Le venne l’acquolina in bocca. All’improvviso desiderò ardentemente un uovo sodo con pane e burro: tutto fuorché l’insipido frullato proteico che il suo rapitore le somministrava. Cercò di ripensare a Jamie, alla felicità di quando l’aveva incontrato la prima volta durante una lugubre festa in un pub. Era il compleanno di un suo ex compagno di scuola, ma nella sala non conosceva quasi nessuno e quelli con cui aveva parlato le erano sembrati tutti noiosi. Logan era rimasta a ciondolare intorno a un tavolo carico di Cheddar, sottaceti e baguette un po’ stantie, con in mano un bicchiere di plastica pieno di vino bianco caldo. Stava per uscire a fumarsi una sigaretta e magari trovare migliore compagnia, quando il suo amico John Southern le era comparso davanti assieme a Jamie e li aveva presentati prima di andare a farsi un’altra birra.

«Ti si legge in faccia che sei annoiata quanto me», le aveva detto Jamie.

«Puoi unirti al mio comitato organizzatore della fuga», aveva replicato lei.

«Volentieri, ma credo che sia maleducato andarsene prima che il festeggiato faccia il suo discorso.»

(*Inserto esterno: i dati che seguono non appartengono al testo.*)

Lemma NoDup_staged_of disp l : NoDup l → NoDup (staged_of disp l).*1.*1.
Proof.
  induction 1 as [|n l Hn _ IH]; [constructor|]. unfold staged_of in *. simpl.
  destruct (disp n) as [| |e h c] eqn:Hd; [done|done|]. simpl. constructor; [|done].
  intros Hin. apply Hn. apply list_elem_of_fmap in Hin as ([k e'] & -> & Hin).
  apply list_elem_of_fmap in Hin as ([[k' e''] h'] & [= -> ->] & Hin).
  by apply (elem_of_staged_of disp l) in Hin as [? _].
Qed.

Lemma walk_spec disp current l : ∀ w0,
  w_staged (foldl (walk_node disp current) w0 l) = w_staged w0 ++ staged_of disp l
  ∧ w_unavailable (foldl (walk_node disp current) w0 l)
    = (w_unavailable w0 + unavailable_of disp l)%nat
  ∧ ∀ n, w_out (foldl (walk_node disp current) w0 l) !! n
         = match disp n with
           | Delivered _ => if decide (n ∈ l) then Some current else w_out w0 !! n
           | _ => w_out w0 !! n
           end.
Proof.
  unfold unavailable_of, count_if, staged_of. induction l as [|k l IH]; intros w0; simpl.
  { rewrite app_nil_r, Nat.add_0_r. split_and!; [done|done|]. intros n. by destruct (disp n). }
  destruct (IH (walk_node disp current w0 k)) as (-> & -> & Hout). rewrite filter_cons.
  split_and!.
  - unfold walk_node. destruct (disp k); simpl; by rewrite <-?app_assoc.
  - unfold walk_node. destruct (disp k) as [[]|[]|? ? []]; simpl; lia.
  - intros n. rewrite Hout. unfold walk_node. destruct (decide (n = k)) as [->|Hne].
    + rewrite (decide_True (P := k ∈ k :: l)) by set_solver.
      destruct (disp k) as [| |]; simpl; rewrite ?lookup_insert_eq; by destruct (decide (k ∈ l)).
    + replace (if decide (n ∈ k :: l) then _ else _) with (if decide (n ∈ l) then Some current else w_out w0 !! n)
        by (destruct (decide (n ∈ l)), (decide (n ∈ k :: l)); set_solver).
      destruct (disp k); simpl; rewrite ?lookup_insert_ne by done; done.
Qed.

(** ** The second loop *)

(** One pass over the staged nodes: the nodes it moves, and what happens to the others. *)
Definition pass_outcome (rescue_pass blocked_now : bool) (budget : nat)
    (current : DesiredDeployment) (st : list (string * NodeEvidence * option DesiredDeployment))
    (moved : nat) (out : BTreeMap DesiredDeployment) (moved' : nat)
    (out' : BTreeMap DesiredDeployment) (chosen : list string) : Prop :=
  (∀ n, n ∈ chosen → ∃ e h, (n, e, h) ∈ st ∧ bool_decide (e = EBroken) = rescue_pass)
  ∧ NoDup chosen
  ∧ moved' = (moved + length chosen)%nat
  ∧ (chosen ≠ [] → blocked_now = false ∧ (moved' ≤ budget)%nat)
  ∧ (blocked_now = false → (moved < budget)%nat →
     (∃ n e h, (n, e, h) ∈ st ∧ bool_decide (e = EBroken) = rescue_pass) → chosen ≠ [])
  ∧ (∀ n, n ∈ chosen → out' !! n = Some current)
  ∧ (∀ n e h, (n, e, h) ∈ st → bool_decide (e = EBroken) = rescue_pass → n ∉ chosen →
     out' !! n = match h with Some d => Some d | None => out !! n end)
  ∧ (∀ n, (∀ e h, (n, e, h) ∈ st → bool_decide (e = EBroken) ≠ rescue_pass) → out' !! n = out !! n).

(** A staged node outside the pass, or one the pass leaves held, changes no other node. *)
Lemma pass_skip rescue_pass blocked_now budget current st k e h moved out out0 moved' out' chosen :
  (∀ e' h', (k, e', h') ∉ st) →
  pass_outcome rescue_pass blocked_now budget current st moved out moved' out' chosen →
  (∀ n, n ≠ k → out !! n = out0 !! n) →
  (if bool_decide (bool_decide (e = EBroken) = rescue_pass)
   then out !! k = match h with Some d => Some d | None => out0 !! k end
        ∧ (blocked_now = true ∨ (budget ≤ moved)%nat)
   else out !! k = out0 !! k) →
  pass_outcome rescue_pass blocked_now budget current ((k, e, h) :: st) moved out0 moved' out' chosen.
Proof.
  intros Hfresh (Hc & Hnd & Hm & Hb & Hp & Hcur & Hhold & Hother) Hout Hk.
  assert (k ∉ chosen) as Hkc by (intros (e' & h' & Hin & _)%Hc; by apply (Hfresh e' h')).
  assert (out' !! k = out !! k) as Hk' by (apply Hother; intros e' h' Hin; by destruct (Hfresh e' h')).
  split_and!; [|done|done|done| |done|..].
  - intros n (e' & h' & Hin & ?)%Hc. exists e', h'. split; [by constructor|done].
  - intros Hnb Hlt (n & e' & h' & Hin & He). apply Hp; [done|done|].
    apply elem_of_cons in Hin as [[= -> -> ->]|Hin]; [|eauto].
    rewrite bool_decide_eq_true_2 in Hk by done. destruct Hk as [_ [?|?]]; [congruence|lia].
  - intros n e' h' Hin He Hn. apply elem_of_cons in Hin as [[= -> -> ->]|Hin].
    + rewrite Hk'. rewrite bool_decide_eq_true_2 in Hk by done. by destruct Hk as [-> _].
    + rewrite (Hhold n e' h') by done. destruct h'; [done|].
      apply Hout. intros ->. by apply (Hfresh e' None).
  - intros n Hn. destruct (decide (n = k)) as [->|Hne].
    + rewrite Hk'. rewrite bool_decide_eq_false_2 in Hk; [done|]. apply (Hn e h). constructor.
    + rewrite Hother; [by apply Hout|]. intros e' h' Hin. apply (Hn e' h'). by constructor.
Qed.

«Faccio un salto fuori per una sigaretta. Tu fumi?»

«No, ma vengo con te.»

Per un fugace attimo, Logan credette di percepire un aroma di sigaretta, ma poi scomparve. Come il ricordo di Jamie. A un tratto, sentì qualcosa. Spruzzi. Un peso che veniva trascinato. Passi. Fruscio di vestiti. Il fascio di luce di una torcia che sobbalzava. Stava succedendo qualcosa! La speranza si risvegliò in lei. Stava succedendo qualcosa! Era la polizia, venuta a cercarla?

Poi la luce si spense. Si ritrovò ancora una volta immersa nell’oscurità e nel silenzio. «Ehi!» urlò. «C’è qualcuno? Aiuto! Aiutatemi! Vi prego, aiutatemi! Qualcuno mi aiuti, vi prego!»